Mentorship is a buzzword in higher education; we all want to find and be great mentors. We develop programs to encourage mentoring relationships and even assign mentors in graduate programs and for new professionals. But how often do we thank these great mentors who shaped us along the way, both personally and professionally? If you’re anything like me, the answer is a resounding “not nearly often enough”! Before graduating from the University of Florida in May 2014, I made it a personal goal to write extensive thank you notes to each and every mentor who helped me graduate and reach all of my goals (and more!) along the way. I wrote about three letters before realizing that there were far more individuals who spent time and energy investing in my success than I ever realized. Favorite professor – check. Faculty adviser for my student organization – check. Small group leader – check. But what about the countless others who dropped everything to have coffee when I was having a breakdown, texted a word of encouragement when an internship fell through, or supported me as I started an organization that nobody thought would last?
According to Oxford Dictionaries, a mentor is “an experienced and trusted adviser” and synonyms include guide, counselor, confidante, and consultant.
I challenge all of us to broaden our concept of what a good mentor is. Furthermore, I challenge all of us to thank our mentors early and often as we realize who they are and how much they care. Who are the people who want to see us reach our fullest potential and give us advice and support as we work our way there? Who are the people who tell us not what we want to hear, but what we need to hear? Who are the people who will celebrate our successes with us and help us to remain positive even when there are failures? These are our faithful mentors, and they deserve to be recognized. As we move into professional roles where we will likely have the chance to mentor others, it is important to remember that by being good mentors we are creating the next generation of future mentors and that is an exciting challenge and big responsibility. Now, take a minute to #ThankYourMentors
1. Send your mentor(s) a hand written note. Tell your mentor that you’ve been thinking about them and reflect on the time that’s passed since you last met with them. What has changed? How have your grown both personally and professionally? What advice did your mentor give you that really stuck and made you think about things differently? This note is sure to brighten their day when they receive it and make them proud of all of the time and energy they’ve invested in your development.
2. Connect with your mentor(s) on LinkedIn. Show your mentor what you’ve accomplished since last meeting with them. Maybe it’s been a few years since they last helped you get that promotion or internship and you’ve been filling your LinkedIn profile up with all sorts of new activities since them. Show them how hard you’re working to continue their legacy of hard work and dedication to success.

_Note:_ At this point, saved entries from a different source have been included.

(** * Equipment lending portal: borrow-request lifecycle, filters, login,
      route gating and the client-side session store.

    A shallow embedding of the JavaScript sources of the portal:
    - [RequestsManagement] (admin page: filter, approve, reject, return),
    - [AdminDashboard]     (admin landing page: quick approve / reject),
    - [StudentDashboard]   (student page: [handleSubmitBorrow]),
    - [Client]             (the component states of one browser session),
    - [JSDate]             ([new Date] on the values of date inputs),
    - [BorrowEquipment]    (student form: [validateForm]),
    - [LoginForm]          (mock authentication: [handleSubmit]),
    - [Api]                (services/api.js: token and user in localStorage),
    - [App]                (client-side routes and their role guards),
    - [RequestRoutes]      (Express router of the request endpoints).

    React state is modelled by explicit state passing: a handler reads the
    state captured by the current render and emits a list of effects (state
    setters, alerts, callbacks), which [commit] then applies in order.
    Strings are byte strings; [toLowerCase] and the white-space class of
    the e-mail expression are the ASCII ones. *)

From Stdlib Require Import ZArith Ascii String List Lia Bool.
From stdpp Require Import base option list gmap strings.

Local Open Scope string_scope.
Local Open Scope Z_scope.

(** ** JavaScript strings *)

Module JS.

(** [!s] is false exactly for the empty string. *)
Definition truthy (s : string) : bool :=
  match s with
  | EmptyString => false
  | String _ _ => true
  end.

(** The ASCII case folding: [String.prototype.toLowerCase] on strings of
    ASCII characters.  Outside ASCII the platform's function follows the
    Unicode case mapping (U+212A becomes [k]); the statements on
    searching therefore take the function as a parameter. *)
Definition lower_ascii (c : ascii) : ascii :=
  let n := nat_of_ascii c in
  if ((65 <=? n)%nat && (n <=? 90)%nat)%bool then ascii_of_nat (n + 32) else c.

Fixpoint toLowerCase (s : string) : string :=
  match s with
  | EmptyString => EmptyString
  | String c s' => String (lower_ascii c) (toLowerCase s')
  end.

(** [s.startsWith(t)] *)
Fixpoint startsWith (s t : string) {struct t} : bool :=
  match t, s with
  | EmptyString, _ => true
  | String _ _, EmptyString => false
  | String b t', String a s' => if Ascii.eqb a b then startsWith s' t' else false
  end.

(** [s.includes(t)]: [t] occurs in [s] at some position. *)
Fixpoint includes (s t : string) : bool :=
  startsWith s t ||
  match s with
  | EmptyString => false
  | String _ s' => includes s' t
  end.

(** [s.split(c)[0]]: the part of [s] before the first [c]. *)
Fixpoint split_head (c : ascii) (s : string) : string :=
  match s with
  | EmptyString => EmptyString
  | String a s' => if Ascii.eqb a c then EmptyString else String a (split_head c s')
  end.

(** [a || b] on a string and a nullable string. *)
Definition or_else (a : string) (b : option string) : option string :=
  if truthy a then Some a else b.

End JS.

(** ** Users and roles *)

Inductive Role := student | staff | admin.

#[global] Instance Role_eq_dec : EqDecision Role.
Proof. solve_decision. Defined.

(** The user object handed to the pages: [{id, name, email, role}]. *)
Record User := mkUser {
  user_id : string;
  user_name : string;
  user_email : string;
  user_role : Role;
}.

(** A caller that is not an admin: no user at all, or one of another role. *)
Definition non_admin (user : option User) : Prop :=
  forall u, user = Some u -> user_role u <> admin.

(** ** RequestsManagement page *)

Module RequestsManagement.

Inductive Status := pending | approved | rejected | returned.

#[global] Instance Status_eq_dec : EqDecision Status.
Proof. solve_decision. Defined.

Record Request := mkRequest {
  id : Z;
  studentName : string;
  studentId : string;
  studentEmail : string;
  equipmentName : string;
  equipmentId : Z;
  requestedDate : string;
  borrowFromDate : string;
  borrowToDate : string;
  purpose : string;
  status : Status;
  approvedBy : option string;
  approvalDate : option string;
  notes : option string;
}.

Definition mockRequestsData : list Request :=
  [ mkRequest 1 "John Student" "STU001" "student@example.com" "Basketball Set" 1
      "2025-11-02" "2025-11-05" "2025-11-10" "Sports practice and tournament"
      pending None None None;
    mkRequest 2 "Jane Doe" "STU002" "jane@example.com" "Microscope" 2
      "2025-11-02" "2025-11-06" "2025-11-08" "Biology lab experiment"
      pending None None None;
    mkRequest 3 "Mike Johnson" "STU003" "mike@example.com" "Digital Camera" 3
      "2025-11-01" "2025-11-03" "2025-11-05" "Photography project"
      approved (Some "Admin User") (Some "2025-11-01")
      (Some "Approved - return in good condition");
    mkRequest 4 "Sarah Smith" "STU004" "sarah@example.com" "Laptop" 5
      "2025-11-01" "2025-11-02" "2025-11-04" "Programming assignment"
      returned (Some "Admin User") (Some "2025-11-01")
      (Some "Returned in good condition");
    mkRequest 5 "Tom Wilson" "STU005" "tom@example.com" "Guitar" 4
      "2025-10-31" "2025-11-01" "2025-11-03" "Musical practice"
      rejected (Some "Admin User") (Some "2025-10-31")
      (Some "Equipment damaged - not available") ].

(** The value of the status [<select>]: ['all'] or one of the statuses. *)
Inductive StatusFilter := all | only (s : Status).

Inductive Action := approve | reject | return_.

(** [actionModal]: [{ id, action }] *)
Record Modal := mkModal { modal_id : Z; modal_action : Action }.

(** The [useState] cells of the component. *)
Record State := mkState {
  requests : list Request;
  searchTerm : string;
  filterStatus : StatusFilter;
  actionModal : option Modal;
  actionNotes : string;
  viewDetails : option Request;
}.

Definition initial : State :=
  mkState mockRequestsData EmptyString all None EmptyString None.

(** What a handler does: calls of the state setters, and [alert]. *)
Inductive Effect :=
| setRequests (v : list Request)
| setSearchTerm (v : string)
| setFilterStatus (v : StatusFilter)
| setActionModal (v : option Modal)
| setActionNotes (v : string)
| setViewDetails (v : option Request)
| alert (msg : string).

Definition apply_effect (st : State) (e : Effect) : State :=
  match e with
  | setRequests v =>
      mkState v (searchTerm st) (filterStatus st) (actionModal st) (actionNotes st) (viewDetails st)
  | setSearchTerm v =>
      mkState (requests st) v (filterStatus st) (actionModal st) (actionNotes st) (viewDetails st)
  | setFilterStatus v =>
      mkState (requests st) (searchTerm st) v (actionModal st) (actionNotes st) (viewDetails st)
  | setActionModal v =>
      mkState (requests st) (searchTerm st) (filterStatus st) v (actionNotes st) (viewDetails st)
  | setActionNotes v =>
      mkState (requests st) (searchTerm st) (filterStatus st) (actionModal st) v (viewDetails st)
  | setViewDetails v =>
      mkState (requests st) (searchTerm st) (filterStatus st) (actionModal st) (actionNotes st) v
  | alert _ => st
  end.

(** The state of the next render, once the handler has returned. *)
Definition commit (st : State) (es : list Effect) : State :=
  fold_left apply_effect es st.

(** The messages shown by [alert], in order. *)
Definition alerts (es : list Effect) : list string :=
  omap (fun e => match e with alert m => Some m | _ => None end) es.

(** [getFilteredRequests] *)
Definition matches_search (term : string) (req : Request) : bool :=
  JS.includes (JS.toLowerCase (studentName req)) (JS.toLowerCase term) ||
  JS.includes (JS.toLowerCase (equipmentName req)) (JS.toLowerCase term) ||
  JS.includes (JS.toLowerCase (studentId req)) (JS.toLowerCase term).

Definition getFilteredRequests (st : State) : list Request :=
  let filtered := requests st in
  let filtered :=
    if JS.truthy (searchTerm st)
    then List.filter (matches_search (searchTerm st)) filtered
    else filtered in
  let filtered :=
    match filterStatus st with
    | all => filtered
    | only s => List.filter (fun req => bool_decide (status req = s)) filtered
    end in
  filtered.

(** [getStatusCount] *)
Definition getStatusCount (st : State) (s : Status) : nat :=
  length (List.filter (fun req => bool_decide (status req = s)) (requests st)).

(** [new Date().toISOString().split('T')[0]], from the ISO timestamp of
    the clock. *)
Definition isoDate (nowISO : string) : string := JS.split_head "T" nowISO.

(** [handleApprove] *)
Definition handleApprove (user : User) (nowISO : string) (st : State)
    (requestId : Z) : list Effect :=
  [ setRequests
      (map (fun req =>
              if decide (id req = requestId)
              then mkRequest (id req) (studentName req) (studentId req)
                     (studentEmail req) (equipmentName req) (equipmentId req)
                     (requestedDate req) (borrowFromDate req) (borrowToDate req)
                     (purpose req)
                     approved (Some (user_name user)) (Some (isoDate nowISO))
                     (Some (actionNotes st))
              else req)
         (requests st));
    setActionModal None;
    setActionNotes EmptyString;
    alert "Request approved successfully!" ].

3. Be that mentor for someone else. One of the best ways to thank your mentors is to be the same kind of Mentor for someone else. Think of all of the people who have built you up, given you their time, energy, and resources, and helped you to be the best version of yourself. How can you be that guide, consultant, and counselor for someone else? Even if it is in a small way, you may have the opportunity to impact someone more than you realize just by listening to someone’s story, telling someone about your career journey, or having coffee with someone who is having a rough day.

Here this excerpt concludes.